Avant de s'enquérir d'une préférence qui malgré un semblant de choix serait inévitablement arbitraire et dictée par une défaillance humaine soi-disant idéologique mais intrinsèquement hormonale, il serait de bon aloi de mettre les choses à plat dans l'ordre.

Commençons donc par là où il faut commencer et intéressons nous à l'origine du mocassin à glands : le chêne.

 

Arbre le plus répandu dans nos contrées, devant le pin, le chêne rend sage et juste, comme en attestent les expériences ombragées de notre bon Saint Louis.

J'en vois déjà qui grommellent dans les rangs du fond. Vous vous préparez sans doute à interjeter, avec une légitimité dont l'approximation n'a d'égale que l'acrimonie, qu'il n'est pas formellement prouvé, ni formellement prouvable, que le chêne soit l'origine du gland. Du gland ou du chêne, lequel est apparu le premier ? Le mocassin, serais-je tenté de répondre ; mais cela ne servirait guère mes intérêts.

 

Qui a inventé le mocassin à glands et pourquoi ? Voilà la question fondatrice dont la réponse nous permettrait de trancher aussi bien que ledit Louis IX dit Saint Louis rendait la Justice, que diantre.

Était-ce un facétieux humoriste reconverti dans la cordonnerie à l'insu de son plein gré et qui tenta de se venger de sa malédiction en inventant cette atrocité qui ne dit pas son nom ?

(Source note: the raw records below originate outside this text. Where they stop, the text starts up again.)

(* ===== verification/SystemSpec.v ===== *)
(** * The library as a transition system

    The states a program can bring the library to: it starts with [initialize];
    then every call of the library, every request of a thread for memory of its
    own, every preemption and every write of the program to its own pages is a
    step.  In all these states the invariant [sys] holds, and every call that is
    [allowed] returns, to such a state again. *)

From Stdlib Require Import Floats.SpecFloat.
From S2P Require Import Prelude Chain CMem SegHeap FirstFit BlockWord Timer MyAlloc WordHeap LibHeapSpec Queue Sched QueueSpec PageSpec SchedSpec SchedStep ScheduleSpec MaintSpec PagingSpec ThreadHeap ThreadHeapSpec HeapGrowth ThreadAlloc Evict SpillSpec Frame PagesKept SystemInv InitSpec CreateSpec MaintInv JoinInv SystemStep SystemCalls.

Section system.
Context (PAGESIZE : Z) (stack : itimerval) (sizeof_ucontext : Z).
Context (Hps : 1024 <= PAGESIZE <= 32768) (Huc : 0 <= sizeof_ucontext <= 40000).
Notation sys := (sys PAGESIZE).
Notation good := (good PAGESIZE).
Notation stands := (stands PAGESIZE).
Notation after_step := (after_step PAGESIZE).

(** ** What the program does with its own memory *)

(** The allocator as the running thread finds it. *)
Definition own_state (s : sched) : astate := set_thr (running s) (al s).

(** The library after the allocator came to [a]: the number of pages of the
    running thread is stored in its record. *)
Definition resumed (a : astate) (s : sched) : sched := store_pageNum (thr a) (set_al a s).

(** The program writes to its own pages and gets memory of its own: the
    library pages stay as they are. *)
Record own_work (a b : astate) : Prop := OwnWork {
  own_memory : memory b = memory a;
  own_user : userSpace b = userSpace a;
  own_root : rootBlock b = rootBlock a;
  own_first : firstMalloc b = firstMalloc a;
  own_timer : timerSet b = timerSet a;
  own_table : length (pages b) = length (pages a);
  own_bytes : agree (fun x => memory a <= x < userSpace a) (amem a) (amem b)
}.

Lemma own_work_serves a b l : own_work a b -> serves PAGESIZE a l -> serves PAGESIZE b l.
Proof.
  intros [Em Eu Er Ef Et Ep Hb] [Hh H2 H3].
  destruct (lib_heap_sizes PAGESIZE Hps _ _ Hh) as (Hsz & Htot & _).
  destruct Hh as (K1 & K2 & K3 & K4 & K5 & K6).
  split; [|congruence|congruence]. unfold LibHeapSpec.lib_heap. rewrite Em, Eu, Er.
  split_and!; try done. eapply (chain_agree_range hdr4_pos); [done| |exact K6].
  by rewrite Htot.
Qed.

Lemma resumed_good s v l a :
  stands s v l -> own_work (al s) a -> after_step (lost v) (resumed a s).
Proof.
  intros [Hs Hj] Hw.
  assert (sys (set_al a s) v l) as Hs1.
  { apply (sys_set_al PAGESIZE s v l); [done|by apply (own_work_serves (al s)), (sys_serves Hs)|apply Hw|].
    rewrite (own_memory _ _ Hw). apply (sys_nodes Hs). }
  assert (after_step (lost v) (set_al a s)) as H0 by (exists v, l; by split).
  unfold resumed, store_pageNum. destruct (thr a) as [[id n]|]; [|done].
  destruct (current_record _ v (sys_abs Hs1) (sys_wf Hs1)) as (nd & t & En & Et). rewrite En.
  destruct (record_sys PAGESIZE _ v l (with_pageNum n) (threadID nd) t Hs1 Et) as (v' & Hs' & Ha & Hd); [done|].
  assert (set_thrs (alter (with_pageNum n) (threadID nd)) (set_al a s)
    = set_thrs (<[threadID nd := with_pageNum n t]>) (set_al a s)) as ->.
  { unfold set_thrs. f_equal. apply map_eq. intros j. destruct (decide (j = threadID nd)) as [->|Hne].
    - by rewrite lookup_insert_eq, lookup_alter_eq, Et.
    - by rewrite lookup_insert_ne, lookup_alter_ne. }
  exists v', l. split; [done|].
  split; [by apply (alike_joins _ v); [apply (sys_wf Hs)|..]|]. intros y. by apply alike_lost; [apply (sys_wf Hs)|].
Qed.

(** *** Requests *)

(** When a request of the running thread gets its block: one of its blocks
    fits; or it has no page yet, and page 0 can be made free for it; or its heap
    can grow, by free pages of memory or of both memory and the swap file. *)
Inductive request_ok (a : astate) (size : Z) : Prop :=
  | RequestFits id n l q l' :
      thread_heap PAGESIZE a id n l -> seg_alloc 4 size (userSpace a) l = Some (q, l') ->
      request_ok a size
  | RequestFirst id e0 :
      pages_ok PAGESIZE a id 0 -> free_open a -> 0 < free_pages a -> settled (diskPages a) id ->
      firstMalloc a = false -> aget (pages a) 0 = Some e0 -> getPageThID e0 <> id ->
      size + 8 <= PAGESIZE -> request_ok a size
  | RequestGrows id n l0 x (k := pages_needed PAGESIZE (load 4 (amem a) (userSpace a + total 4 l0)) size) :
      thread_heap PAGESIZE a id n (l0 ++ [x]) -> free_open a ->
      seg_alloc 4 size (userSpace a) (l0 ++ [x]) = None ->
      (seg_isfree x = true \/
        (getBlockIsF (load 4 (amem a) (userSpace a + total 4 l0)) = 0 /\ size + 8 <= PAGESIZE * k)) ->
      0 < k <= free_pages a \/
      (others_only a id n /\ 0 < k /\ n + k <= NPAGES PAGESIZE /\ k <= free_pages a + free_disk a) ->
      request_ok a size.

(** When a release finds its block: the pages of the running thread are in
    their places and open, and the block is one of theirs. *)
Definition release_ok (a : astate) (ptr : Z) : Prop :=
  exists id n l x, thread_heap PAGESIZE a id n l /\ own_open a n /\
    live 4 (userSpace a) l (ptr - 4) x /\ ptr < memory a + MAX_MEMORY.

Lemma fit_own_work a o m l :
  agree (protected 4 (userSpace a) l) (amem a) m -> own_work a (after (set_prot o a) m []).
Proof. intros Hm. split; try done. intros x Hx. apply Hm. left. lia. Qed.

Lemma region_own_work a a' region size p id n :
  pages_ok PAGESIZE a id n -> firstMalloc a = false ->
  myallocate PAGESIZE stack region size THREADREQ a = Ok (p, a') ->
  (forall x, x < userSpace a -> amem a' x = amem a x) -> own_work a a'.
Proof.
  intros Hk Hf E Hb. pose proof Hk as [[] ? ? ? ? ?].
  destruct (request_region PAGESIZE stack ltac:(lia) region size THREADREQ a p a' id n Hf)
    as [(E1 & E2 & E3 & E4 & E5) E6]; [unfold LIBPAGES in *; nia|done|lia|lia|exact E|].
  split; try done; [congruence|]. intros x Hx. apply Hb. lia.
Qed.

Lemma request_work a region size :
  0 <= size -> request_ok a size ->
  exists p a', myallocate PAGESIZE stack region size THREADREQ a = Ok (p, a') /\ own_work a a'.
Proof.
  intros Hsz [id n l q l' Hh Ea|id e0 Hk Hfo Hfr Hd Hf E0 Hne Hfit|id n l0 x k Hh Hfo En Hx [Hp|(Ho & Hp & Hr & Hp')]].
  - pose proof Hh as [Hk Hn Hd Hf _ _ _].
    destruct (thread_request PAGESIZE stack a id n region size Hk Hn Hd Hf) as (o & Ho & E).
    destruct (thread_search_some PAGESIZE stack Hps a id n l size o q l' Hh Ho Hsz Ea)
      as (m' & E' & Hh' & Hag).
    exists (q + 4), (after (set_prot o a) m' []). rewrite E. split; [done|by apply (fit_own_work a o m' l)].
  - destruct (first_thread_request PAGESIZE stack Hps a id e0 region size Hk Hfo Hfr Hd Hf E0 Hne Hsz Hfit)
      as (a' & E & Hsv).
    do 2 eexists. split; [exact E|]. eapply region_own_work; [done|done|exact E|].
    intros y Hy. apply (sv_bytes _ _ _ _ _ _ _ _ Hsv). by left.
  - destruct (growing_request PAGESIZE stack Hps a id n l0 x size region Hh Hfo Hsz En Hx Hp)
      as (q & l' & a' & _ & E & Hsv).
    do 2 eexists. split; [exact E|]. eapply region_own_work; [apply Hh|apply Hh|exact E|].
    intros y Hy. apply (sv_bytes _ _ _ _ _ _ _ _ Hsv). by left.
  - destruct (spilling_request PAGESIZE stack Hps a id n l0 x size region Hh Hfo Ho Hsz En Hx Hp Hr Hp')
      as (q & l' & a' & _ & E & Hsv).
    do 2 eexists. split; [exact E|]. eapply region_own_work; [apply Hh|apply Hh|exact E|].
    intros y Hy. apply (sw_bytes _ _ _ _ _ _ _ _ _ Hsv). by left.
Qed.

Lemma release_work a ptr :
  release_ok a ptr ->
  exists a', mydeallocate PAGESIZE stack ptr THREADREQ a = Ok (tt, a') /\ own_work a a'.
Proof.
  intros (id & n & l & x & Hh & Ho & Hl & Hp).
  destruct (thread_deallocate_spec PAGESIZE stack Hps a id n l (ptr - 4) x Hh Ho Hl ltac:(lia))
    as (m' & l' & E & _ & _ & Hag).
  rewrite Z.sub_add in E. eexists. split; [exact E|]. split; try done.
  intros y Hy. apply Hag. left. lia.
Qed.

(** A call of the allocator by the running thread. *)
Lemma own_call {A} (m : M astate A) s v l r a :
  stands s v l -> m (own_state s) = Ok (r, a) -> own_work (own_state s) a ->
  exists s', alloc_call m s = Ok (r, s') /\ after_step (lost v) s'.
Proof.
  intros Hst E [H1 H2 H3 H4 H5 H6 H7]. exists (resumed a s). split.
  - unfold alloc_call. unfold own_state in E. by rewrite E.
  - apply (resumed_good s v l); [done|by split].
Qed.

(** ** The calls *)

Inductive call :=
  | CallCreate (region thread clock : Z)
  | CallYield (clock : Z)
  | CallExit (value_ptr clock : Z)
  | CallJoin (id clock : Z)
  | TimerSignal (clock : Z)
  | ThreadReturns (clock : Z)
  | CallMalloc (region size : Z)
  | CallFree (ptr : Z).

Definition perform (c : call) : M sched unit :=
  match c with
  | CallCreate region thread clock =>
      _ ← my_pthread_create PAGESIZE stack sizeof_ucontext region thread clock; mret tt
  | CallYield clock => _ ← my_pthread_yield PAGESIZE stack clock; mret tt
  | CallExit value_ptr clock => _ ← my_pthread_exit PAGESIZE stack value_ptr clock; mret tt
  | CallJoin id clock => _ ← my_pthread_join PAGESIZE stack id clock; mret tt
  | TimerSignal clock => _ ← timerHandler PAGESIZE stack clock; mret tt
  | ThreadReturns clock => _ ← terminationHandler PAGESIZE stack clock; mret tt
  | CallMalloc region size => _ ← alloc_call (myallocate PAGESIZE stack region size THREADREQ); mret tt
  | CallFree ptr => alloc_call (mydeallocate PAGESIZE stack ptr THREADREQ)
  end.

(** The library heap has room for the counters of the round of maintenance,
    when it comes. *)
Definition room_for_round (s : sched) : Prop :=
  forall l, lib_heap PAGESIZE (al s) l -> counters_fit s l.

(** When a call may be made.  A new thread needs a record of its own, and a node
    where there is room for its context and stack; who gives up the processor for
    good needs somebody to take it; who yields, or is preempted while it can run,
    takes it again if nobody else does; requests are as above. *)
Definition allowed (s : sched) (c : call) : Prop :=
  match c with
  | CallCreate _ x _ =>
      fresh_record x s /\ forall l, lib_heap PAGESIZE (al s) l -> node_fits sizeof_ucontext s l
  | CallYield _ => room_for_round s
  | CallExit _ _ | ThreadReturns _ => (runnable s \/ awaited s) /\ room_for_round s
  | CallJoin id _ => finished s id \/ (runnable s /\ room_for_round s)
  | TimerSignal _ => (runnable s \/ stays_runnable s) /\ room_for_round s
  | CallMalloc _ size => 0 <= size /\ request_ok (own_state s) size
  | CallFree ptr => release_ok (own_state s) ptr
  end.

(** The threads a call leaves lost. *)
Definition leaves (c : call) (v : view) (y : Z) : Prop :=
  match c with TimerSignal _ => losing v y | _ => lost v y end.

Lemma stays_pass s v l : sys s v l -> stays_runnable s -> can_pass v.
Proof.
  intros Hs (n & En & Es). right. exists (with_next 0 n).
  rewrite <- (abs_current _ _ (sys_abs Hs)), <- (abs_data _ _ (sys_abs Hs)).
  split; [by apply data_some|by left].
Qed.
(** C1, amended: the factory reads no [actions] option. Its second argument
    is the optional [extendStore] function. Called without it, the factory
    produces a state that holds all five actions. Called with it, every one
    of the five names is present in the state and holds what the extension
    returned under that name, and else the store's own action. Called with
    anything else that is truthy, an options object for example, the factory
    throws and produces no state. *)
Theorem createGenericStore_has_all_actions endpoint extendStore :
  match extendStore with
  | Omitted =>
      exists state,
        createGenericStore endpoint Omitted = Normal state /\
        forall a, state !! action_name a = Some (Func (Base a))
  | Callback extension =>
      exists state,
        createGenericStore endpoint (Callback extension) = Normal state /\
        forall a, state !! action_name a =
                  Some (default (Func (Base a)) (extension !! action_name a))
  | NonFunction v =>
      if truthy v
      then createGenericStore endpoint (NonFunction v) =
           Abrupt (TypeError "extendStore is not a function")
      else exists state,
             createGenericStore endpoint (NonFunction v) = Normal state /\
             forall a, state !! action_name a = Some (Func (Base a))
  end.
Proof.
  destruct extendStore as [|extension|v]; cbn [createGenericStore].
  - eexists. split; [reflexivity|]. intros a.
    rewrite (left_id_L ∅ (∪)). apply generic_lookup_action.
  - eexists. split; [reflexivity|]. intros a.
    apply extended_lookup, generic_lookup_action.
  - destruct (truthy v); [reflexivity|].
    eexists. split; [reflexivity|]. intros a.
    rewrite (left_id_L ∅ (∪)). apply generic_lookup_action.
Qed.

(** ** The conversion to a string *)

Section StringFacts.

Context `{printer : NumberPrinter}.

Lemma all_strings_throws f l t :
  Forall (fun x => forall t, f x = Abrupt t -> t = cannot_convert) l ->
  all_strings f l = Abrupt t -> t = cannot_convert.
Proof.
  induction 1 as [|x rest Hx _ IH]; cbn [all_strings]; [discriminate|].
  destruct (f x) as [s|e] eqn:Hf.
  - destruct (all_strings f rest) as [others|e]; [discriminate|].
    intros [= <-]. by apply IH.
  - intros [= <-]. by apply Hx.
Qed.

Lemma Val_nested_ind (P : Val -> Prop) :
  P VUndefined -> P VNull -> (forall b, P (VBool b)) -> (forall n, P (VNum n)) ->
  (forall s, P (VStr s)) -> (forall l, Forall P l -> P (VArr l)) ->
  (forall fields, P (VObj fields)) -> (forall name message, P (VErr name message)) ->
  forall v, P v.
Proof.
  intros H1 H2 H3 H4 H5 H6 H7 H8. fix IH 1.
  intros [ | |b|n|s|l|fields|name message];
    [exact H1|exact H2|apply H3|apply H4|apply H5| |apply H7|apply H8].
  exact (H6 l ((fix go (l : list Val) : Forall P l :=
                  match l with
                  | [] => @List.Forall_nil Val P
                  | x :: rest => @List.Forall_cons Val P x rest (IH x) (go rest)
                  end) l)).
Qed.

Ou un austère disciple de Sigmund Freud qui tenta de rationaliser l'éthique en ayant recours au point Godwin de la dialectique : le calembour ? Le moc-à-seins à glands est on ne peut plus freudien et sous-tend bien toute la complexité de la non-pensée de Mickael Rousseau en train de se faire troller par son lapin nain sous un coin de table d'un bowling mal famé de Provins (78).

 

Mais la réalité est en fait bien plus simple : il s'agirait d'un prototype complètement raté du pneu-neige. Un amalgame abstrus a fait glisser la chaîne du pneu au chêne du gland. Et le mocassins à glands fut, pour le meilleur et pour le pire. Et surtout pour le pire.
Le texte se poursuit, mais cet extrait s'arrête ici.